The life of everyone follows him, whether he be rich or poor. There is no particular mercy for one more than for the other; he is received who has lived well, and he is rejected who has lived ill (HH 364).
So if there is no distinction between rich and poor as to who enters heaven, how are we to understand what I have been saying about the Bible readings so far? I think that there are parts of it that can be taken literally, as I have been doing. Swedenborg tells us that the Bible is like a person wearing a coat. Most of his body is covered up, but his face and hands are bare. So what we need for salvation shines through the Bible’s literal sense, like the bare hands a d face, while the internal sense is covered up like the body covered by the coat.
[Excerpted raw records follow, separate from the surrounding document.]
(** What the radius stamp leaves in the elevation entry [e] of a cell of
    the class [old]: one more measurement, of the median of the cell, when
    the cell is stamped TRAVERSABLE. *)
Definition stamp_radius_elevation (median_of : list double -> double)
    (type old : Traversability) (e : ElevationEntry) : ElevationEntry :=
  if is_unknown old && bool_decide (type = TRAVERSABLE)
  then addHeightMeasurement median_of (getMedian e) e else e.

(** The beam [i] is masked: its point in the filter frame lies in one of
    the boxes. *)
Definition masked_at (maskedAreas : list AlignedBox) (pointsFilterFrame : list Vector3d)
    (i : nat) : bool :=
  match pointsFilterFrame !! i with
  | Some p => existsb (fun b => contains b p) maskedAreas
  | None => false
  end.

(** The points of the beams that are not masked and that hold a valid
    range, in the result frame and in the order of the beams. *)
Definition filtered_points {LaserScan : Type} (ranges_size : LaserScan -> nat)
    (convertScanToPointCloud : LaserScan -> Transform3d -> list Vector3d)
    (getPointFromScanBeam : LaserScan -> nat -> option Vector3d)
    (ls : LaserScan) (filterFrame resultFrame : Transform3d)
    (maskedAreas : list AlignedBox) : list Vector3d :=
  map (t_apply resultFrame)
    (omap (getPointFromScanBeam ls)
       (List.filter
          (fun i => negb (masked_at maskedAreas (convertScanToPointCloud ls filterFrame) i))
          (seq 0 (ranges_size ls)))).

(** The fields of a generator that a scan does not write. *)
Definition same_but_scan (st st' : TraversabilityMapGenerator) : Prop :=
  interpolatedGrid st' = interpolatedGrid st
  /\ traversabilityGrid st' = traversabilityGrid st
  /\ boundarySize st' = boundarySize st
  /\ maxStepSize st' = maxStepSize st.

(** * Concrete inputs *)

Module Inputs.

(** The median of a history as the element in the middle of the sorted
    history, one estimator that a cell may use. *)
Fixpoint insert_sorted (h : double) (l : list double) : list double :=
  match l with
  | [] => [h]
  | k :: l' => if (h <=? k)%D then h :: l else k :: insert_sorted h l'
  end.
Definition sort_heights (l : list double) : list double :=
  foldr insert_sorted [] l.
Definition middle (l : list double) : double :=
  nth (length l / 2)%nat (sort_heights l) 0%float.

Definition origin : Vector3d := mkVector3d 0%float 0%float 0%float.

(** A cell with [n] measurements of the height [h]. *)
Definition flat_entry (n : nat) (h : double) : ElevationEntry :=
  mkEntry (replicate n h) (Z.of_nat n) h h h false.

(** A cell without measurement that has a minimum of 0 and a maximum of 1. *)
Definition unmeasured_step : ElevationEntry :=
  mkEntry [] 0 0%float 1%float 0.5%float false.

Definition elevation (w h : Z) (resolution : double)
    (l : list (Vector2i * ElevationEntry)) : ElevationGrid :=
  mkGrid w h resolution origin (list_to_map l).
Definition unclassified (w h : Z) (resolution : double) : TraversabilityGrid :=
  mkGrid w h resolution origin ∅.

(** One cell, without measurement, that has a maximum. *)
Definition one_cell : ElevationGrid := elevation 1 1 1%float [((0, 0), unmeasured_step)].

(** Scenario S3 on a 3x3 grid: height 0 everywhere but 1 in the middle. *)
Definition bump : ElevationGrid :=
  elevation 3 3 1%float
    (((1, 1), flat_entry 1 1%float)
     :: map (fun q => (q, flat_entry 1 0%float))
          [(0,0); (0,1); (0,2); (1,0); (1,2); (2,0); (2,1); (2,2)]).

(** Two measured cells to the left and to the right of the cell (1,3) of a
    grid of 3x5 cells; the cell (0,2) is not measured. *)
Definition bracketed : ElevationGrid :=
  elevation 3 5 1%float
    [((0, 3), flat_entry 1 1%float); ((2, 3), flat_entry 1 1%float)].

(** One measured cell, at (0,2), in a grid of 3x3 cells. *)
Definition lone : ElevationGrid :=
  elevation 3 3 1%float [((0, 2), flat_entry 1 1%float)].

(** Scenario S2 on a 3x3 grid: the cell (1,1) lies between measured cells
    of row 0 (heights 1 and 3) and of row 2 (height 2). *)
Definition between : ElevationGrid :=
  elevation 3 3 1%float
    [((0, 0), flat_entry 1 1%float); ((1, 0), flat_entry 2 3%float);
     ((1, 2), flat_entry 1 2%float)].

Definition identity : Transform3d :=
  mkTransform (mkVector3d 1%float 0%float 0%float)
    (mkVector3d 0%float 1%float 0%float)
    (mkVector3d 0%float 0%float 1%float) origin.

(** A generator whose laser grid is [laser]; the other two grids are
    empty, of the same size. *)
Definition generator (laser : ElevationGrid) : TraversabilityMapGenerator :=
  mkGenerator laser
    (elevation (getWidth laser) (getHeight laser) (getGridResolution laser) [])
    (unclassified (getWidth laser) (getHeight laser) (getGridResolution laser))
    0%float 0.2%float identity identity.

(** A scan as the list of the points of its beams in the laser frame. *)
Definition Scan : Type := list Vector3d.
Definition scan_size (ls : Scan) : nat := length ls.
Definition scan_cloud (ls : Scan) (frame : Transform3d) : list Vector3d :=
  map (t_apply frame) ls.
Definition scan_beam (ls : Scan) (i : nat) : option Vector3d := ls !! i.

(** The transform that moves by [v] without turning, and the inverse of
    such a transform. *)
Definition shift_by (v : Vector3d) : Transform3d :=
  mkTransform (row1 identity) (row2 identity) (row3 identity) v.
Definition shift_back (t : Transform3d) : Transform3d :=
  mkTransform (row1 t) (row2 t) (row3 t)
    (mkVector3d (- v3x (translation t))%D (- v3y (translation t))%D
       (- v3z (translation t))%D).

(** The arc cosine at the two arguments that these inputs reach. *)
Definition acos_0_1 (c : double) : double :=
  if (c == 1%float)%D then 0%float else (M_PI / 2%float)%D.

(** A grid that does not move. *)
Definition stay (position : Vector3d) (g : ElevationGrid) : ElevationGrid := g.

(** The heading of a pose that is not turned, and the rotation by it. *)
Definition no_heading (q : Quaterniond) : double := 0%float.
Definition no_turn (heading : double) (v : Vector3d) : Vector3d := v.
Definition pose_at (x y : double) : Pose :=
  mkPose (mkVector3d x y 0%float) (mkQuaternion 1%float 0%float 0%float 0%float).

(** Generators with empty grids of 4x4 cells of 1 m and of 8x8 cells of
    0.5 m, around the origin. *)
Definition empty4 : TraversabilityMapGenerator := generator (elevation 4 4 1%float []).
Definition empty8 : TraversabilityMapGenerator := generator (elevation 8 8 0.5%float []).

(** A generator with grids of 2x3 cells: the cell (x,y) of the interpolated
    grid has one measurement of the height 10x + y + 10, and the cell (0,2)
    of the traversability grid is an obstacle. *)
Definition tall : TraversabilityMapGenerator :=
  mkGenerator (elevation 2 3 1%float [])
    (elevation 2 3 1%float
       [((0, 0), flat_entry 1 10%float); ((0, 1), flat_entry 1 11%float);
        ((0, 2), flat_entry 1 12%float); ((1, 0), flat_entry 1 20%float);
        ((1, 1), flat_entry 1 21%float); ((1, 2), flat_entry 1 22%float)])
    (mkGrid 2 3 1%float origin
       (list_to_map
          [((0, 0), TRAVERSABLE); ((0, 1), TRAVERSABLE); ((0, 2), OBSTACLE);
           ((1, 0), TRAVERSABLE); ((1, 1), TRAVERSABLE); ((1, 2), TRAVERSABLE)]))
    0%float 0.2%float identity identity.

(** A dump with arrays of [n] elements. *)
Definition blank_dump (n : nat) : GridDump :=
  mkDump (replicate n 0%float) (replicate n 0%float) (replicate n false)
    (replicate n UNCLASSIFIED) 0%float 0%float 0%float.

(** The turn by 45 degrees about Z: every entry of the rotation is the
    double closest to the square root of 1/2. *)
Definition eighth_turn : Transform3d :=
  mkTransform (mkVector3d 0.7071067811865476%float (-0.7071067811865476)%float 0%float)
    (mkVector3d 0.7071067811865476%float 0.7071067811865476%float 0%float)
    (mkVector3d 0%float 0%float 1%float) origin.

(** The inverse of a transform whose linear part is a rotation: the
    transposed rotation, and the translation turned back and negated. *)
Definition rigid_inverse (t : Transform3d) : Transform3d :=
  let back := mkTransform (column t v3x) (column t v3y) (column t v3z) origin in
  let moved := t_linear_apply back (translation t) in
  mkTransform (row1 back) (row2 back) (row3 back)
    (mkVector3d (- v3x moved)%D (- v3y moved)%D (- v3z moved)%D).

(** The arc cosine of the C library at the arguments that these inputs
    reach: a NaN for a NaN and outside [-1, 1] (the domain error), 0 at 1
    and pi/4 at the square root of 1/2. *)
Definition acos_lib (c : double) : double :=
  if negb (c == c)%D || (c >? 1%float)%D || (c <? (-1)%float)%D then PrimFloat.nan
  else if (c == 1%float)%D then 0%float
  else if (c == 0.7071067811865476%float)%D then (M_PI / 4%float)%D
  else (M_PI / 2%float)%D.

End Inputs.

(** * Properties *)

(** ** The monad and the loops *)

Lemma bind_Ok {S A B} (m : M S A) (k : A -> M S B) s a s' :
  m s = Ok a s' -> bind m k s = k a s'.
Proof. intros E. unfold bind. now rewrite E. Qed.

Lemma for_each_app {S X} (l1 l2 : list X) (body : X -> M S unit) s :
  for_each (l1 ++ l2) body s = bind (for_each l1 body) (fun _ => for_each l2 body) s.
Proof.
  revert s. induction l1 as [|x l1 IH]; intros s; cbn; [reflexivity|].
  unfold bind. destruct (body x s) as [[] s'|e s'|]; [|reflexivity..].
  rewrite IH. reflexivity.
Qed.

Lemma for_each_map {S X Y} (f : X -> Y) (l : list X) (body : Y -> M S unit) s :
  for_each (map f l) body s = for_each l (fun x => body (f x)) s.
Proof.
  revert s. induction l as [|x l IH]; intros s; cbn; [reflexivity|].
  unfold bind. destruct (body (f x) s); auto.
Qed.

(** Two nested loops are one loop over the pairs, in the same order. *)
Lemma for_each_nested {S X Y} (xs : list X) (ys : list Y) (body : X -> Y -> M S unit) s :
  for_each xs (fun x => for_each ys (body x)) s
  = for_each (flat_map (fun x => map (fun y => (x, y)) ys) xs)
      (fun q => body q.1 q.2) s.
Proof.
  revert s. induction xs as [|x xs IH]; intros s; cbn; [reflexivity|].
  rewrite for_each_app. unfold bind.
  rewrite for_each_map. cbn.
  destruct (for_each ys _ s) as [[] s'| |]; auto.
Qed.

(** A loop whose body is a total step [f] that keeps the invariant [I]
    returns, and its final state is the fold of [f]. *)
Lemma for_each_fold {S X} (I : S -> Prop) (f : S -> X -> S) (body : X -> M S unit) l s :
  I s ->
  (forall x s, x ∈ l -> I s -> body x s = Ok tt (f s x) /\ I (f s x)) ->
  for_each l body s = Ok tt (foldl f s l) /\ I (foldl f s l).
Proof.
  revert s. induction l as [|x l IH]; intros s Hs Hbody; cbn; [auto|].
  destruct (Hbody x s) as [E HI]; [left|assumption|].
  unfold bind. rewrite E. apply IH; [assumption|].
  intros y s' Hy. apply Hbody. now right.
Qed.

Lemma seqZ_3 : seqZ (-1) (1 + 1 - -1) = offsets3.
Proof. reflexivity. Qed.

(** ** Grids *)

Section GridFacts.
Context {T : Type} `{Inhabited T}.
(** * weather-app: the services layer, embedded and verified

    A shallow embedding of [app/services/validators.py], [app/services/geo.py]
    and [app/services/weather.py].

    Conventions of the embedding.
    - A Python [float] is an IEEE-754 binary64 value: Rocq's primitive [float].
    - A Python [int] is a [Z]; a loop index is a [nat].
    - A Python [str] is a [string] (the bytes of its UTF-8 encoding); the
      character classes of [re], [strptime] and [float] are those of ASCII
      text ([\d] is 0-9, and so on).
    - [None] in an [Optional[T]] position is [None] of [option T].
    - A raised exception is the [Raise] case of [outcome]; an upstream HTTP
      call goes through the monad [M], which records every request made.
      [date.today()] and the answers of the three upstream services are the
      fields of a [world].
    - Upstream JSON documents are read at the shape the services document
      (an object of arrays for [daily], with numbers or [null] in them; a
      list of result objects for the geocoders); the values found in the
      geocoders' result objects are arbitrary JSON values. *)

From Stdlib Require Import ZArith Floats String Ascii List Bool Lia.
From Stdlib Require Import DecimalString PeanoNat Sorted.
Import ListNotations.

#[local] Set Warnings "-inexact-float".

Open Scope string_scope.
Open Scope list_scope.

(* ================================================================== *)
(** * The Python runtime, as far as the services use it               *)
(* ================================================================== *)

(** JSON values as [r.json()] produces them. *)
#[local] Unset Elimination Schemes.
Inductive json : Type :=
| JNull
| JBool (b : bool)
| JInt (z : Z)
| JFloat (f : float)
| JStr (s : string)
| JList (l : list json)
| JDict (d : list (string * json)).
#[local] Set Elimination Schemes.

(** The exceptions the services can meet. *)
Inductive exn : Type :=
| TypeError
| ValueError (msg : string)
| IndexError
| OverflowError.

Inductive outcome (A : Type) : Type :=
| Return (a : A)
| Raise (e : exn).
Arguments Return {A} a.
Arguments Raise {A} e.

Definition obind {A B} (c : outcome A) (k : A -> outcome B) : outcome B :=
  match c with
  | Return a => k a
  | Raise e => Raise e
  end.

Declare Scope outcome_scope.
Delimit Scope outcome_scope with outcome.
Notation "x <~ c ;; k" := (obind c (fun x => k))
  (at level 100, c at next level, right associativity) : outcome_scope.

(** [str(n)] of an [int]. *)
Definition str_int (z : Z) : string := NilZero.string_of_int (Z.to_int z).

(** [str(code)] of an [Optional[int]], as an f-string renders it. *)
Definition str_opt_int (code : option Z) : string :=
  match code with
  | Some z => str_int z
  | None => "None"
  end.

(** A dict with string keys, in insertion order. *)
Definition dict := list (string * json).

(** [d.get(k)]: the value, or [None] (here [JNull]) when the key is absent. *)
Fixpoint dict_get (d : dict) (k : string) : json :=
  match d with
  | [] => JNull
  | (k', v) :: rest => if String.eqb k' k then v else dict_get rest k
  end.

(** [k in d]. *)
Fixpoint dict_has (d : dict) (k : string) : bool :=
  match d with
  | [] => false
  | (k', _) :: rest => String.eqb k' k || dict_has rest k
  end.

(** Truthiness of a JSON value ([if v:], [v or w]). *)
Definition truthy (v : json) : bool :=
  match v with
  | JNull => false
  | JBool b => b
  | JInt z => negb (Z.eqb z 0)
  | JFloat f => negb (PrimFloat.eqb f 0%float)
  | JStr s => negb (String.eqb s "")
  | JList l => match l with [] => false | _ => true end
  | JDict d => match d with [] => false | _ => true end
  end.

(** [xs[i]] for a list and a non-negative index. *)
Definition py_getitem {A} (xs : list A) (i : nat) : outcome A :=
  match nth_error xs i with
  | Some x => Return x
  | None => Raise IndexError
  end.

(* ================================================================== *)
(** * weather.py: conversions and the code table                       *)
(* ================================================================== *)

(** Minimal mapping for Open-Meteo weather codes. *)
Definition WEATHER_CODE_DESC : list (Z * string) :=
  [ (0, "Clear sky");
    (1, "Mainly clear");
    (2, "Partly cloudy");
    (3, "Overcast");
    (45, "Fog");
    (48, "Depositing rime fog");
    (51, "Light drizzle");
    (53, "Moderate drizzle");
    (55, "Dense drizzle");
    (61, "Slight rain");
    (63, "Moderate rain");
    (65, "Heavy rain");
    (71, "Slight snow");
    (73, "Moderate snow");
    (75, "Heavy snow");
    (80, "Rain showers");
    (81, "Moderate rain showers");
    (82, "Violent rain showers");
    (95, "Thunderstorm");
    (96, "Thunderstorm w/ slight hail");
    (99, "Thunderstorm w/ heavy hail") ]%Z.

(** [table.get(key)] on an int-keyed dict. *)
Fixpoint code_lookup (table : list (Z * string)) (key : Z) : option string :=
  match table with
  | [] => None
  | (k, v) :: rest => if Z.eqb k key then Some v else code_lookup rest key
  end.

(** [table.get(code, default)] where [code] may be [None]: [None] is
    hashable and is no key of an int-keyed table. *)
Definition code_get (table : list (Z * string)) (code : option Z)
    (default : string) : string :=
  match code with
  | Some k => match code_lookup table k with
              | Some v => v
              | None => default
              end
  | None => default
  end.

Definition _c_to_f (c : option float) : option float :=
  match c with
  | None => None
  | Some c => Some (c * 9 / 5 + 32)%float
  end.

Definition _mm_to_in (mm : option float) : option float :=
  match mm with
  | None => None
  | Some mm => Some (mm / 25.4)%float
  end.

(* ================================================================== *)
(** * datetime.date                                                    *)
(* ================================================================== *)

Record date : Type := mkdate { year : Z; month : Z; day : Z }.

(** [a < b] on dates: Python compares (year, month, day) lexicographically. *)
Definition date_ltb (a b : date) : bool :=
  (year a <? year b)%Z
  || ((year a =? year b)%Z
      && ((month a <? month b)%Z
          || ((month a =? month b)%Z && (day a <? day b)%Z))).

(** [a > b]. *)
Definition date_gtb (a b : date) : bool := date_ltb b a.

Definition date_lt (a b : date) : Prop := date_ltb a b = true.
Definition date_le (a b : date) : Prop := date_ltb b a = false.

(** [s.zfill(width)] for the digits of a non-negative number. *)
Definition zfill (width : nat) (s : string) : string :=
  String.concat "" (repeat "0" (width - String.length s)) ++ s.

(** [d.isoformat()]: "%04d-%02d-%02d". *)
Definition isoformat (d : date) : string :=
  zfill 4 (str_int (year d)) ++ "-" ++ zfill 2 (str_int (month d))
  ++ "-" ++ zfill 2 (str_int (day d)).

(* ================================================================== *)
(** * Upstream services and the request monad                          *)
(* ================================================================== *)

(** One [client.get(url, params=params)] of a client built with [headers]. *)
Record request : Type := mkreq {
  url : string;
  params : dict;
  headers : list (string * string) }.

(** The weather service's documents, at the shape the fetchers read:
    a missing or [null] member is [None]. *)
Module Payload.

Record current : Type := mkcurrent {
  temperature_2m : option float;
  apparent_temperature : option float;
  precipitation : option float;
  weather_code : option Z;
  wind_speed_10m : option float }.

Record daily : Type := mkdaily {
  time : option (list string);
  temperature_2m_max : option (list (option float));
  temperature_2m_min : option (list (option float));
  precipitation_sum : option (list (option float));
  weather_codes : option (list (option Z)) (* the array [weather_code] *) }.

Record weather : Type := mkweather {
  w_current : option current;
  w_daily : option daily }.

(** [{}] *)
Definition no_current : current := mkcurrent None None None None None.
Definition no_daily : daily := mkdaily None None None None None.

(** Open-Meteo geocoding: [{"results": [ {...}, ... ]}]. *)
Record geocoding : Type := mkgeocoding { results : option (list dict) }.

End Payload.

(** The world outside: today's date and the three upstream services.  A
    service answers a request after the requests made so far; [None] is
    any exception of the guarded block (transport error, non-2xx status,
    body that is not JSON). *)
Record world : Type := mkworld {
  date_today : date;
  weather_api : list request -> request -> option Payload.weather;
  geocoding_api : list request -> request -> option Payload.geocoding;
  nominatim_api : list request -> request -> option (list dict) }.

(** A computation that may raise and that records the requests it makes. *)
Definition M (A : Type) : Type := list request -> outcome A * list request.

Definition ret {A} (a : A) : M A := fun log => (Return a, log).

Definition bind {A B} (c : M A) (k : A -> M B) : M B :=
  fun log =>
    match c log with
    | (Return a, log') => k a log'
    | (Raise e, log') => (Raise e, log')
    end.

Definition lift {A} (c : outcome A) : M A := fun log => (c, log).

Declare Scope M_scope.
Delimit Scope M_scope with M.
Notation "x <- c ;; k" := (bind c (fun x => k))
  (at level 100, c at next level, right associativity) : M_scope.

(** [try: r = await client.get(url, params=params); r.raise_for_status();
    data = r.json()  except Exception: ...]: the document, or [None] when the
    guarded block raised. *)
Definition http_get {B} (api : list request -> request -> option B)
    (u : string) (p : dict) (h : list (string * string)) : M (option B) :=
  fun log => (Return (api log (mkreq u p h)), log ++ [mkreq u p h]).

(** [xs or []] *)
Definition or_nil {A} (xs : option (list A)) : list A :=
  match xs with
  | Some l => l
  | None => []
  end.

(* ================================================================== *)
(** * weather.py: the fetchers                                         *)
(* ================================================================== *)

(** The dict built for one day ([DailyRecord] of the specification). *)
Module DayRow.
Record t : Type := mk {
  date : string;
  tmax_c : option float;
  tmax_f : option float;
  tmin_c : option float;
  tmin_f : option float;
  precip_mm : option float;
  precip_in : option float;
  weather_code : option Z;
  weather_desc : string }.
End DayRow.

(** The dict [get_current_weather] returns. *)
Module Current.
Record t : Type := mk {
  temperature_c : option float;
  temperature_f : option float;
  apparent_c : option float;
  apparent_f : option float;
  wind_speed : option float;
  precipitation : option float;
  weather_code : option Z;
  weather_desc : string }.
End Current.

(** [xs[i] if i < len(xs) else None] *)
Definition get_or_none {A} (xs : list (option A)) (i : nat)
    : outcome (option A) :=
  if (i <? length xs)%nat then py_getitem xs i else Return None.

(** The body of the [for i in range(...)] loop, the same in
    [get_forecast_5d] and [_daily_rows_from_open_meteo]. *)
Definition daily_row (times : list string) (tmax tmin precip : list (option float))
    (codes : list (option Z)) (i : nat) : outcome DayRow.t :=
  (code <~ get_or_none codes i ;;
   let desc := match code with
               | Some _ => code_get WEATHER_CODE_DESC code ("Code " ++ str_opt_int code)
               | None => "—"
               end in
   tmax_c <~ get_or_none tmax i ;;
   tmin_c <~ get_or_none tmin i ;;
   prec_mm <~ get_or_none precip i ;;
   d <~ py_getitem times i ;;
   Return (DayRow.mk d tmax_c (_c_to_f tmax_c) tmin_c (_c_to_f tmin_c)
                  prec_mm (_mm_to_in prec_mm) code desc))%outcome.

(** [for i in idx: out.append(body(i))], returning [out]. *)
Fixpoint rows_loop (body : nat -> outcome DayRow.t) (idx : list nat)
    (out : list DayRow.t) : outcome (list DayRow.t) :=
  match idx with
  | [] => Return out
  | i :: rest => (r <~ body i ;; rows_loop body rest (out ++ [r]))%outcome
  end.

(** [range(n)] *)
Definition range (n : nat) : list nat := seq 0 n.

(** The part of [get_forecast_5d] after the guarded request. *)
Definition forecast_rows (data : Payload.weather) : outcome (list DayRow.t) :=
  let daily := match Payload.w_daily data with
               | Some d => d
               | None => Payload.no_daily
               end in
  let times := or_nil (Payload.time daily) in
  let tmax := or_nil (Payload.temperature_2m_max daily) in
  let tmin := or_nil (Payload.temperature_2m_min daily) in
  let precip := or_nil (Payload.precipitation_sum daily) in
  let codes := or_nil (Payload.weather_codes daily) in
  rows_loop (daily_row times tmax tmin precip codes)
            (range (Nat.min 5 (length times))) [].

(** The part of [_daily_rows_from_open_meteo] after the guarded request. *)
Definition range_rows (data : Payload.weather) : outcome (list DayRow.t) :=
  let daily := match Payload.w_daily data with
               | Some d => d
               | None => Payload.no_daily
               end in
  let times := or_nil (Payload.time daily) in
  let tmax := or_nil (Payload.temperature_2m_max daily) in
  let tmin := or_nil (Payload.temperature_2m_min daily) in
  let precip := or_nil (Payload.precipitation_sum daily) in
  let codes := or_nil (Payload.weather_codes daily) in
  let n := length times in
  rows_loop (daily_row times tmax tmin precip codes) (range n) [].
But there is also a spiritual sense to riches that make them prohibitive to the heavenly way. When we consider what riches mean in a spiritual sense, then they do make heaven as difficult as it would be for a camel to go through the eye of a needle. In Swedenborg’s system of symbolism, which he calls correspondences, riches signify an abundance of knowledges and education. In and of themselves, knowledges can go either way. A person can confirm religious truth through knowledge and strengthen their faith by seeing a multitude of interrelated ideas about God. This is a good use of knowledge. In fact Swedenborg even says that faith is perfected by an abundance and coherence of truths. Knowledges become problematic, though, when a person tries to enter religious truth by means of the knowledge he or she knows. I think of that brilliant physicist Stephen Hawking. He probably knows the most about the universe of anyone today. Yet all his knowledge has made him an atheist. I heard him reason out his disbelief. And his disbelief is based directly on what he knows about science, or on his natural knowledge. His reasoning is as follows: 1) before the Big Bang there was no time; 2) if there was no time, there could be no before and after because before and after need time to occur; 3) if there was no before and after, there could be no God before the Big Bang, 4) therefore there is no God. So it is his knowledge of physics that makes Hawking an atheist. His riches are coming between him and God. For us, God is outside space and time, so all of Hawking’s reasonings are without foundation.
This discussion about knowledge, pride and spirituality brings us back to humility. All of this requires humility. To become enlightened, we need to be humble enough to realize that we do not know by our own power. We can amass facts, but they don’t become truth until God inspires them with the Holy Spirit. Then the facts we know point our way to understanding what is true and how to live. We can’t have God in our lives when we are puffed up with pride. We need to be humble enough to ask God for wisdom and love. In Mary’s song, we heard that God “lifts up the humble.” And when we have the humility to ask God into our lives, He will lift us up out of ego and into unimaginable peace, tranquility, and joy in His Kingdom forever.
Mary recognized her own humble condition. She sings, “My soul praises the Lord and my spirit rejoices in God my Savior,/for He has been mindful of the humble state of his servant” (Luke 1:46-47). In fact, the whole Christmas story is an elevation of the humble. It is a story of a God who takes on a humble human form, born to a humble working-class family, in a humble barn, who is seen by humble shepherds. This is not a story of Emperor Augustus. It is not a story of Pharaohs, or kings, or Emperors. It is the story of a God who so wants humanity to understand Him and form a love relationship with Him that He came to us in a form we can understand and love: an innocent baby.
This is the message of Christmas I bring to you this morning. A message of humility. The humility of Mary, the mother whose greatest joy was in the child God had given her. The humility of the circumstances of God’s entrance into the world. When we are tempted to puff ourselves up with worldly acclaim or worldly measures of success, let us remember our God, who came to us in the most humble of ways.